MPI problems with pgi 7.0-7

Hi,

we are running the old pgi 6.2 stuff on our cluster.
Now I’ve installed the current version (7.0-7) which is working fine.
In the ne xt step I added the MPI stuff (also downloaded from pgi)
and installed as described in the readme.
Everything seems to be fine, I can compile and also compile
parallel code. But running this code with mpirun
is not working.

If I force local execution everything seems to be normal.
ssh is also working without any problems, also the old
mpi-installation.

taiga:~ # mpirun -np 4 mpihello
hydra.bgc-jena.mpg.de: Connection refused
p0_21213: p4_error: Child process exited while making connection to remote process on hydra: 0
p0_21213: (37.031250) net_send: could not write to fd=4, errno = 32

How can I figure out the reason for this behavior ?



Kind regards,
Peer

Some questions.

Did you install MPI with ssh or rsh?
Did you install as root?

% more mpihello.f
program hello
include ‘mpif.h’
integer ierr, myproc,hostnm
character*64 hostname
call mpi_init(ierr)
call mpi_comm_rank(MPI_COMM_WORLD, myproc, ierr)
! print *, “Hello world!
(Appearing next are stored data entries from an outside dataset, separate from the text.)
(** What a request can do to the collection: leave it, store a document
    under its own id, or remove one. *)
Lemma handle_writes req st :
  recipes (handle req st).2 = recipes st
  ∨ (∃ recipe, recipes (handle req st).2 = <[Recipe._id recipe := recipe]> (recipes st))
  ∨ (∃ oid, recipes (handle req st).2 = base.delete oid (recipes st)).
Proof.
  destruct req as [viewer v | viewer v | viewer | user | user v
                  | viewer id | user id | user newId file body
                  | user id file body | user id]; simpl.
  - left. by destruct (listings_read_only viewer alice v st) as (-> & _).
  - left. by destruct (listings_read_only viewer alice v st) as (_ & -> & _).
  - left. by destruct (listings_read_only viewer alice VUndefined st)
            as (_ & _ & -> & _).
  - left. by destruct (listings_read_only None user VUndefined st)
            as (_ & _ & _ & -> & _).
  - left. by destruct (listings_read_only None user v st) as (_ & _ & _ & _ & ->).
  - left. apply getRecipe_recipes.
  - unfold likeRecipe, try_catch, findById, save. run.
    repeat case_match; simplify_eq/=; try (by left); stored.
  - unfold createRecipe, try_catch, save. run.
    repeat case_match; simplify_eq/=; try (by left); stored.
  - destruct (castObjectId id) as [oid |] eqn:Hcast.
    + destruct (recipes st !! oid) as [recipe |] eqn:Hfound.
      * destruct (negb (isAdmin user) && negb (isOwner recipe user)) eqn:Hgate.
        -- rewrite (updateRecipe_found st id oid recipe Hcast Hfound), Hgate.
           by left.
        -- pose proof (updateRecipe_authorized user id file body st oid recipe
                         Hcast Hfound Hgate) as Hrun.
           destruct (updateRecipe user id file body st) as [res st'].
           destruct Hrun as [[_ Hsame] | (recipe' & _ & Hst' & _ & _ & _ & _ & Hid)].
           ++ by left.
           ++ right. left. exists recipe'. simpl. by rewrite Hid.
      * left. unfold updateRecipe, try_catch, findById. run.
        by rewrite Hcast, Hfound.
    + left. unfold updateRecipe, try_catch, findById. run. by rewrite Hcast.
  - unfold deleteRecipe, try_catch, findById, deleteOne. run.
    destruct (castObjectId id) as [oid |]; [| by left].
    destruct (recipes st !! oid) as [recipe |]; [| by left].
    destruct (negb (isAdmin user) && negb (isOwner recipe user)); [by left |].
    pose proof (destroyImage_frame false recipe st) as F.
    destruct (destroyImage false recipe st) as [[e | []] st1]; simpl in *.
    + by left.
    + right. right. exists (Recipe._id recipe). by rewrite F.
Qed.

(** Requests keep every recipe stored under its own id. *)
Lemma handle_keyed_by_id req st :
  keyed_by_id st → keyed_by_id (handle req st).2.
Proof.
  intros Hst oid r.
  destruct (handle_writes req st) as [-> | [[recipe ->] | [k ->]]].
  - apply Hst.
  - destruct (decide (Recipe._id recipe = oid)) as [<- | Hne].
    + rewrite lookup_insert_eq. by intros [= <-].
    + rewrite lookup_insert_ne by done. apply Hst.
  - intros Hr. apply lookup_delete_Some in Hr as [_ Hr]. by apply Hst.
Qed.

Lemma handle_likes_unique req st :
  likes_unique st → likes_unique (handle req st).2.
Proof.
  destruct req as [viewer v | viewer v | viewer | user | user v | | | | |]; simpl.
  - destruct (listings_read_only viewer alice v st) as (-> & _). done.
  - destruct (listings_read_only viewer alice v st) as (_ & -> & _). done.
  - destruct (listings_read_only viewer alice VUndefined st) as (_ & _ & -> & _). done.
  - destruct (listings_read_only None user VUndefined st) as (_ & _ & _ & -> & _). done.
  - destruct (listings_read_only None user v st) as (_ & _ & _ & _ & ->). done.
  - apply likes_unique_same, getRecipe_recipes.
  - apply likeRecipe_likes_unique.
  - apply createRecipe_likes_unique.
  - apply updateRecipe_likes_unique.
  - apply deleteRecipe_likes_unique.
Qed.

End Invariant.

(** C4. If no stored recipe lists a user twice in [likedBy], the same
    holds after any one request, a like in particular, and after any
    sequence of requests served one after the other; so a user who likes
    again and again is never listed twice. *)
Theorem likedBy_never_duplicates `{W : Services} (st : State) :
  likes_unique st →
  (∀ user id, likes_unique (likeRecipe user id st).2)
  ∧ (∀ req, likes_unique (handle req st).2)
  ∧ (∀ reqs, likes_unique (serve reqs st)).
Proof.
  intros Hst. split; [| split].
  - intros user id. by apply likeRecipe_likes_unique.
  - intros req. by apply handle_likes_unique.
  - intros reqs. revert st Hst. unfold serve.
    induction reqs as [| req reqs IH]; intros st Hst; simpl; [exact Hst |].
    apply IH. by apply handle_likes_unique.
Qed.

(** ** PUT /:id and the ingredients (C8) *)

Lemma indexedIngredients_none body :
  no_indexed_keys body → indexedIngredients body = [].
Proof.
  intros Hnone. unfold indexedIngredients.
  assert (E : filter (λ k, String.prefix "ingredients[" k = true)
                     (fst <$> map_to_list body) = []).
  { destruct (filter _ _) as [| k ks] eqn:Ek; [reflexivity | exfalso].
    assert (Hk : k ∈ filter (λ k, String.prefix "ingredients[" k = true)
                            (fst <$> map_to_list body))
      by (rewrite Ek; by left).
    apply list_elem_of_filter in Hk as [Hpre Hk].
    apply list_elem_of_fmap in Hk as ([k' v] & -> & Hkv).
    apply elem_of_map_to_list in Hkv. simpl in Hpre.
    rewrite (Hnone k' Hpre) in Hkv. discriminate. }
  rewrite E. reflexivity.
Qed.

Lemma filterTrim_blank entries :
  Forall blank entries → filterTrim entries = inr [].
Proof.
  induction 1 as [| v entries (s & -> & Hs) _ IH]; simpl; [reflexivity |].
  rewrite IH, Hs. reflexivity.
Qed.

(** C8, as the code has it. An update by the creator or the admin on a
    stored recipe.  (1) With no truthy [ingredients] key -- none, or one
    holding the empty string -- and no [ingredients[...]] key, and also
    with an [ingredients] key holding an empty array, the stored
    ingredients are what they were, whatever the answer.  (2) With an
    [ingredients] key holding a non-empty array of blank strings, or one
    non-empty blank string, either something else failed, the answer is
    500 and no recipe changed, or the answer is 200 and the stored
    ingredients are the filtered sequence, which is empty. *)
Theorem update_ingredients_when_present `{W : Services}
    (user : User.t) (id : string) (file : option File)
    (body : gmap string value) (st : State) (oid : ObjectId) (recipe : Recipe.t) :
  castObjectId id = Some oid →
  recipes st !! oid = Some recipe →
  Recipe._id recipe = oid →
  User._id user = Recipe.createdBy recipe ∨ User.email user = "admin@gmail.com" →
  let '(res, st') := updateRecipe user id file body st in
  let stored := Recipe.ingredients <$> recipes st' !! oid in
  let cleared :=
    (res = mkResponse 500 (Message "Server error") ∧ recipes st' = recipes st)
    ∨ (status res = 200 ∧ stored = Some []) in
  (truthy (get body "ingredients") = false → no_indexed_keys body →
     stored = Some (Recipe.ingredients recipe))
  ∧ (body !! "ingredients" = Some (VArr []) →
     stored = Some (Recipe.ingredients recipe))
  ∧ (∀ entry entries,
       body !! "ingredients" = Some (VArr (entry :: entries)) →
       Forall blank (entry :: entries) → cleared)
  ∧ (∀ s, body !! "ingredients" = Some (VStr s) → s ≠ "" → trim s = "" →
       cleared).
Proof.
  intros Hcast Hfound Hid Hauth.
  pose proof (updateRecipe_authorized user id file body st oid recipe
                Hcast Hfound (gate_open user recipe Hauth)) as Hrun.
  destruct (updateRecipe user id file body st) as [res st']. cbv zeta.
  assert (Hkeep : updateIngredientsArray body = [] →
            Recipe.ingredients <$> recipes st' !! oid
              = Some (Recipe.ingredients recipe)).
  { intros Hnil.
    destruct Hrun as [[_ ->] | (recipe' & _ & -> & _ & _ & Hsame & _)].
    - by rewrite Hfound.
    - rewrite Hid, lookup_insert_eq. simpl. by rewrite (Hsame Hnil). }
  assert (Hclear : ∀ entries, updateIngredientsArray body = entries →
            entries ≠ [] → Forall blank entries →
            (res = mkResponse 500 (Message "Server error")
             ∧ recipes st' = recipes st)
            ∨ (status res = 200
               ∧ Recipe.ingredients <$> recipes st' !! oid = Some [])).
  { intros entries Earr Hne Hblank.
    destruct Hrun as [? | (recipe' & -> & -> & _ & _ & _ & Hset & _)]; [by left |].
    right. split; [reflexivity |].
    rewrite Hid, lookup_insert_eq. simpl.
    rewrite Earr in Hset. specialize (Hset Hne).
    rewrite (filterTrim_blank entries Hblank) in Hset. by injection Hset as <-. }
  split; [| split; [| split]].
  - intros Hfalsy Hnone. apply Hkeep. unfold updateIngredientsArray.
    rewrite Hfalsy. by apply indexedIngredients_none.
  - intros Hkey. apply Hkeep. unfold updateIngredientsArray, get.
    rewrite Hkey. reflexivity.
  - intros entry entries Hkey Hblank. apply (Hclear (entry :: entries)); [| done..].
    unfold updateIngredientsArray, get. rewrite Hkey. reflexivity.
  - intros s Hkey Hs Htrim. apply (Hclear [VStr s]).
    + unfold updateIngredientsArray, get. rewrite Hkey. simpl.
      destruct (String.eqb_spec s ""); [done | reflexivity].
    + done.
    + apply Forall_singleton. by exists s.
Qed.

Lemma update_ingredients_when_present_witness :
  @castObjectId sample pasta_id = Some 10%N
  ∧ recipes kitchen !! 10%N = Some pasta
  ∧ Recipe._id pasta = 10%N
  ∧ User._id alice = Recipe.createdBy pasta
  ∧ blank_array_body !! "ingredients" = Some (VArr [VStr ""; VStr "  "])
  ∧ Forall blank [VStr ""; VStr "  "]
  ∧ let '(res, st') := @updateRecipe sample alice pasta_id None blank_array_body kitchen in
    (res = mkResponse 500 (Message "Server error") ∧ recipes st' = recipes kitchen)
    ∨ (status res = 200
       ∧ Recipe.ingredients <$> recipes st' !! 10%N = Some []).
Proof.
  assert (Hblank : Forall blank [VStr ""; VStr "  "]).
  { repeat constructor; eexists; (split; [reflexivity |]); reflexivity. }
  split; [reflexivity |]. split; [reflexivity |]. split; [reflexivity |].
  split; [reflexivity |]. split; [reflexivity |]. split; [exact Hblank |].
  pose proof (@update_ingredients_when_present sample alice pasta_id None
                blank_array_body kitchen 10%N pasta
                eq_refl eq_refl eq_refl (or_introl eq_refl)) as H.
  destruct (@updateRecipe sample alice pasta_id None blank_array_body kitchen)
    as [res st'].
  destruct H as (_ & _ & H & _).
  exact (H (VStr "") [VStr "  "] eq_refl Hblank).
Defined.

(** An [ingredients] key whose one entry is the empty string: the update
    is answered 200 and the stored ingredients are still the pasta and the
    salt, not the empty sequence the blank entry filters to. *)
Lemma empty_text_is_not_cleared :
  let '(res, st') := @updateRecipe sample alice pasta_id None empty_text_body kitchen in
  empty_text_body !! "ingredients" = Some (VStr "")
  ∧ blank (VStr "")
  ∧ filterTrim [VStr ""] = inr []
  ∧ status res = 200
  ∧ Recipe.ingredients <$> recipes st' !! 10%N = Some [VStr "pasta"; VStr "salt"]
  ∧ Recipe.ingredients <$> recipes st' !! 10%N ≠ Some [].
Proof.
  vm_compute. repeat split; try reflexivity; try discriminate.
  exists "". split; reflexivity.
Qed.

(** ** Failures of the image host (C9) *)

(** With a new file, the rejected deletion is caught and the handler goes
    on to store the new image. *)
Lemma handleImage_new_file `{W : Services} f body recipe st :
  nonempty (or_else (path f) (secure_url f)) = true →
  (∀ pid, destroy_resolves pid = false) →
  handleImage (Some f) body recipe st
    = (inr (Recipe.set_image (or_else (path f) (secure_url f)) recipe), st).
Proof.
  intros Hurl Hdown. unfold handleImage, destroyImage, destroy. run.
  rewrite Hurl.
  destruct (nonempty (Recipe.image recipe) && CLOUDINARY_CONFIG_OK);
    [rewrite Hdown |]; reflexivity.
Qed.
I’m node”, myproc
ierr=setvbuf3f(6,2,0)
ierr=hostnm(hostname)
write(6,100) myproc,hostname
100 format(1x,“hello - I am process”,i3," host ",A10)
call mpi_finalize(ierr)
end

What happens when you compile and run as follows

pgf90 -o mpihello mpihello.f -Mmpi -Bstatic_pgi -v

mpirun -np 4 mpihello

Hi,

I installed everything as root. We are using ssh only.
I downloaded mpich v1 and v2 from the homepage and both are working
WITHOUT any problems …

0 errors or warnings.

pkoch@tchita:~> mpirun -np 4 mpihello
pc002.bgc-jena.mpg.de: Connection refused
p0_3937: p4_error: Child process exited while making connection to remote process on pc002: 0
p0_3937: (37.121094) net_send: could not write to fd=5, errno = 32
pkoch@tchita:~> ll ./mpihello
-rwxr-xr-x 1 pkoch AG_DV 699120 2007-08-27 14:17 ./mpihello


ssh is working:
pkoch@tchita:~> ssh pc002 w
14:20:39 up 14 days, 3:40, 0 users, load average: 1.00, 1.03, 1.05
USER TTY LOGIN@ IDLE JCPU PCPU WHAT